Working data START
Lemma searchLoop_entries wx0 id scope base f attributes typesOnly limit count i es x d attrs :
  WEntry x d attrs ∈ (searchLoop wx0 id scope base f attributes typesOnly limit count i es).1 ->
  x = id /\ exists e, e ∈ es /\ d = dn e.
Proof.
  revert count i. induction es as [|e es IH]; intros count i; cbn [searchLoop].
  { destruct (late wx0 i); intros Hin; by apply done_no_entry in Hin. }
  assert (Hlift : (x = id /\ exists e', e' ∈ es /\ d = dn e') -> x = id /\ exists e', e' ∈ e :: es /\ d = dn e').
  { intros (Hx & e' & He & Hd). split; [done|]. exists e'. split; [by right|done]. }
  destruct (cancelled wx0 i); [intros Hin; by apply not_elem_of_nil in Hin|].
  destruct (late wx0 i); [intros Hin; by apply done_no_entry in Hin|].
  destruct (negb (inScope scope base e) || _); [intros Hin; by eapply Hlift, IH|].
  destruct (count =? limit); [intros Hin; by apply done_no_entry in Hin|].
  destruct (broken wx0 i); [intros Hin; by apply not_elem_of_nil in Hin|].
  specialize (IH (count + 1) (S i)).
  destruct (searchLoop wx0 id scope base f attributes typesOnly limit (count + 1) (S i) es) as [ws alive].
  cbn [fst] in *. intros [Heq|Hin]%elem_of_cons; [|by apply Hlift, IH].
  unfold entryPacket in Heq. simplify_eq. split; [done|]. exists e. by split; [left|].
Qed.

Lemma search_id s wx0 id op can x d attrs : WEntry x d attrs ∈ (search s wx0 id op can).1 -> x = id.
Proof.
  unfold search, malformed. destruct (Children op) as [|a0 [|a1 [|a2 [|a3 [|a4 [|a5 [|a6 [|a7 [|]]]]]]]]];
    try (intros Hin; by apply done_no_entry in Hin).
  destruct (_ || _); [intros Hin; by apply done_no_entry in Hin|].
  destruct (integer a1 TagEnumerated) as [z|], (integer a2 TagEnumerated), (integer a3 TagInteger), (integer a4 TagInteger);
    try (intros Hin; by apply done_no_entry in Hin).
  destruct (_ || _); [intros Hin; by apply done_no_entry in Hin|].
  destruct (ParseDN (Data a0)) as [base|]; [|intros Hin; by apply done_no_entry in Hin].
  set (root := (RDN_count base =? 0) && (z =? ScopeBaseObject)). destruct (negb root && negb can); [intros Hin; by apply done_no_entry in Hin|].
  destruct (compileFilter a6); [|intros Hin; by apply done_no_entry in Hin].
  destruct (selection _); [|intros Hin; by apply done_no_entry in Hin].
  destruct (negb (existsb _ _)); [intros Hin; by apply done_no_entry in Hin|].
  by intros [-> _]%searchLoop_entries.
Qed.
(* ===== verification/LdapWire.v ===== *)
(** * Package internal/ldapserver: replies on the wire

    protocol.go and directory.go build a reply as a BER packet and write its bytes
    to the connection, over as many calls of Write as it takes.  The encoding of a
    packet is the library's: [PacketBytes], with [EncodeInteger] for the contents
    of an integer.  The calls of Write take their outcomes from a list, how many
    bytes the connection took and whether it failed; when the list ends, the write
    deadline passes. *)

From stdpp Require Import gmap list strings.
From Stdlib Require Import ZArith Lia.
From S2P Require Import Prelude GoStrings Ldap.

Inductive write_error := WriteFailed | ErrShortWrite.

(** What one call of Write does. *)
Record write_outcome := mkWrite { wo_n : nat; wo_failed : bool }.

Definition TagSet : Z := 17.
Definition ApplicationSearchResultEntry : Z := 4.
Definition ioTimeout : duration := 10 * 1000000000.

(** The loop of [writeMessageUntil]: its result, what was sent and the outcomes
    left. *)
Fixpoint writeLoop (outcomes : list write_outcome) (data : bytes) : result write_error unit * bytes * list write_outcome :=
  match data with
  | [] => (Ok tt, [], outcomes)
  | _ =>
      match outcomes with
      | [] => (Err WriteFailed, [], [])
      | o :: outcomes =>
          let sent := take (wo_n o) data in
          if wo_failed o then (Err WriteFailed, sent, outcomes)
          else if (wo_n o =? 0)%nat then (Err ErrShortWrite, sent, outcomes)
          else let '(r, more, outcomes) := writeLoop outcomes (drop (wo_n o) data) in (r, sent ++ more, outcomes)
      end
  end.

Section wire.
Context (EncodeInteger : Z -> bytes) (PacketBytes : Packet -> bytes).

(** ber.NewInteger, ber.NewString, ber.NewSequence and ber.Encode. *)
Definition integerPacket (tag v : Z) : Packet := mkPacket ClassUniversal TypePrimitive tag (EncodeInteger v) (VInt v) [].
Definition textPacket (value : bytes) : Packet := mkPacket ClassUniversal TypePrimitive TagOctetString value VNone [].
Definition sequencePacket (children : list Packet) : Packet :=
  mkPacket ClassUniversal TypeConstructed TagSequence [] VNone children.

(** The operation [writeResult] sends, and the one of [entry.packet]. *)
Definition resultPacket (tag code : Z) (message : bytes) : Packet :=
  mkPacket ClassApplication TypeConstructed tag [] VNone
    [integerPacket TagEnumerated code; textPacket []; textPacket message].

Definition attributePacket (a : bytes * list bytes) : Packet :=
  sequencePacket [textPacket a.1; mkPacket ClassUniversal TypeConstructed TagSet [] VNone (map textPacket a.2)].

Definition entryOp (dn : bytes) (attributes : list (bytes * list bytes)) : Packet :=
  mkPacket ClassApplication TypeConstructed ApplicationSearchResultEntry [] VNone
    [textPacket dn; sequencePacket (map attributePacket attributes)].

Definition messagePacket (id : Z) (op : Packet) : Packet := sequencePacket [integerPacket TagInteger id; op].

(** The deadline of a write: that of the search, or ten seconds if sooner. *)
Definition writeDeadline (now deadline : time) : time := Z.min deadline (now + ioTimeout).

(** The instant of a write, the deadline of its search, and whether the
    connection takes a deadline. *)
Record write_at := mkAt { wa_now : time; wa_deadline : time; SetWriteDeadline : time -> bool }.

Definition writeMessageUntil (x : write_at) (outcomes : list write_outcome) (id : Z) (op : Packet) (deadline : time)
    : result write_error unit * bytes * list write_outcome :=
  if SetWriteDeadline x (writeDeadline (wa_now x) deadline)
  then writeLoop outcomes (PacketBytes (messagePacket id op))
  else (Err WriteFailed, [], outcomes).

Definition writeMessage (x : write_at) (outcomes : list write_outcome) (id : Z) (op : Packet)
    : result write_error unit * bytes * list write_outcome :=
  writeMessageUntil x outcomes id op (wa_now x + ioTimeout).

Definition writeResult (x : write_at) (outcomes : list write_outcome) (id tag code : Z) (message : bytes)
    : result write_error unit * bytes * list write_outcome :=
  writeMessage x outcomes id (resultPacket tag code message).

(** The message of a reply of the connection's model. *)
Definition replyPacket (w : ldapWrite) : Packet :=
  match w with
  | WResult id tag code message => messagePacket id (resultPacket tag code message)
  | WEntry id dn attributes => messagePacket id (entryOp dn attributes)
  end.

Definition writeReply (x : write_at) (outcomes : list write_outcome) (w : ldapWrite)
    : result write_error unit * bytes * list write_outcome :=
  match w with
  | WResult id tag code message => writeResult x outcomes id tag code message
  | WEntry id dn attributes => writeMessageUntil x outcomes id (entryOp dn attributes) (wa_deadline x)
  end.

(** The replies of a connection; the handler returns at the first one that
    fails. *)
Fixpoint writeReplies (outcomes : list write_outcome) (ws : list (write_at * ldapWrite)) : nat * bytes :=
  match ws with
  | [] => (O, [])
  | (x, w) :: ws =>
      let '(r, sent, outcomes) := writeReply x outcomes w in
      match r with
      | Err _ => (O, sent)
      | Ok _ => let '(n, more) := writeReplies outcomes ws in (S n, sent ++ more)
      end
  end.

(** ** Lemmas *)

Lemma writeLoop_sent outcomes data :
  let '(r, sent, _) := writeLoop outcomes data in
  match r with Ok _ => sent = data | Err _ => sent `prefix_of` data end.
Proof.
  revert data. induction outcomes as [|o outcomes IH]; intros [|c data]; cbn [writeLoop]; try done; [by apply prefix_nil|].
  assert (Hp : take (wo_n o) (c :: data) `prefix_of` c :: data) by (exists (drop (wo_n o) (c :: data)); by rewrite take_drop).
  destruct (wo_failed o); [done|]. destruct (wo_n o =? 0)%nat; [done|].
  specialize (IH (drop (wo_n o) (c :: data))). destruct (writeLoop _ _) as [[[] more] rest].
  - rewrite IH. apply take_drop.
  - destruct IH as [k Hk]. exists k. rewrite <- app_assoc, <- Hk. by rewrite take_drop.
Qed.

(** As many calls that take a byte or more as there are bytes are enough. *)
Lemma writeLoop_ok outcomes data :
  (length data <= length outcomes)%nat -> Forall (fun o => wo_failed o = false /\ wo_n o <> O) outcomes ->
  (writeLoop outcomes data).1.1 = Ok tt.
Proof.
  revert data. induction outcomes as [|o outcomes IH]; intros [|c data] Hl Hf; cbn [writeLoop length] in *; try done; [lia|].
  apply Forall_cons in Hf as [[Hb Hn] Hf]. rewrite Hb, (proj2 (Nat.eqb_neq _ _) Hn).
  specialize (IH (drop (wo_n o) (c :: data))). destruct (writeLoop outcomes _) as [[r more] rest]. apply IH; [|done].
  rewrite length_drop. cbn [length]. lia.
Qed.

Lemma writeReply_packet x outcomes w :
  writeReply x outcomes w = (Err WriteFailed, [], outcomes) \/
  writeReply x outcomes w = writeLoop outcomes (PacketBytes (replyPacket w)).
Proof.
  destruct w; cbn [writeReply]; unfold writeResult, writeMessage, writeMessageUntil; destruct (SetWriteDeadline x _); auto.
Qed.

(** ** Theorem *)

(** What a client receives is the messages the handler has written, in their
    order and nothing between them: all replies before the one that failed, whole,
    then at most a part of that one.  Every message carries the identifier of the
    request, where a reader of envelopes finds it, and the operation that was
    built. *)
Theorem replies_arrive_whole outcomes ws n sent :
  writeReplies outcomes ws = (n, sent) ->
  (exists part, sent = concat (map (fun w => PacketBytes (replyPacket w.2)) (take n ws)) ++ part /\
     match ws !! n with Some w => part `prefix_of` PacketBytes (replyPacket w.2) | None => part = [] end) /\
  forall id op, ClassType op = ClassApplication -> 0 < id <= 2147483647 ->
    requestEnvelope (messagePacket id op) = Some (id, op).
Proof.
  intros E. split.
  - revert outcomes n sent E. induction ws as [|[x w] ws IH]; intros outcomes n sent; cbn [writeReplies].
    { intros [= <- <-]. by exists []. }
    pose proof (writeLoop_sent outcomes (PacketBytes (replyPacket w))) as Hs.
    destruct (writeReply_packet x outcomes w) as [->| ->]; [intros [= <- <-]; exists []; split; [done|by apply prefix_nil]|].
    destruct (writeLoop _ _) as [[[u|e] s] rest].
    + destruct (writeReplies rest ws) as [n' more] eqn:En. intros [= <- <-]. destruct (IH _ _ _ En) as (part & -> & Hp).
      exists part. cbn. by rewrite Hs, app_assoc.
    + intros [= <- <-]. by exists s.
  - intros id op Ho Hid. unfold requestEnvelope, messagePacket, sequencePacket, isPacket. cbn [ClassType TagType Tag Children Value].
    cbn. rewrite Ho. destruct (Z.leb_spec id 0), (Z.ltb_spec 2147483647 id); try lia. done.
Qed.

End wire.

(** A reply written in three calls, and one that is cut short. *)
Definition wire_outcomes : list write_outcome :=
  [mkWrite 1 false; mkWrite 1 false; mkWrite 1 false; mkWrite 2 true].
Definition wire_bytes (p : Packet) : bytes := [48; 1; len (Children p)].

Definition wire_replies : list (write_at * ldapWrite) :=
  [(mkAt 0 0 (fun _ => true), WResult 7 1 0 []); (mkAt 0 0 (fun _ => true), WResult 8 5 0 [])].

Lemma replies_arrive_whole_witness :
  exists part, [48; 1; 2; 48; 1] = concat (map (fun w => wire_bytes (replyPacket (fun _ => []) w.2)) (take 1 wire_replies)) ++ part /\
   part `prefix_of` wire_bytes (replyPacket (fun _ => []) (WResult 8 5 0 [])).
Proof.
  exact (proj1 (replies_arrive_whole (fun _ => []) wire_bytes wire_outcomes wire_replies 1 [48; 1; 2; 48; 1] eq_refl)).
Defined.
Working data END
◆ **Activity**: Across all the entries, count the lines that contain the word "Theorem" and give the number by itself.

◆ **Answer to the problem**: 2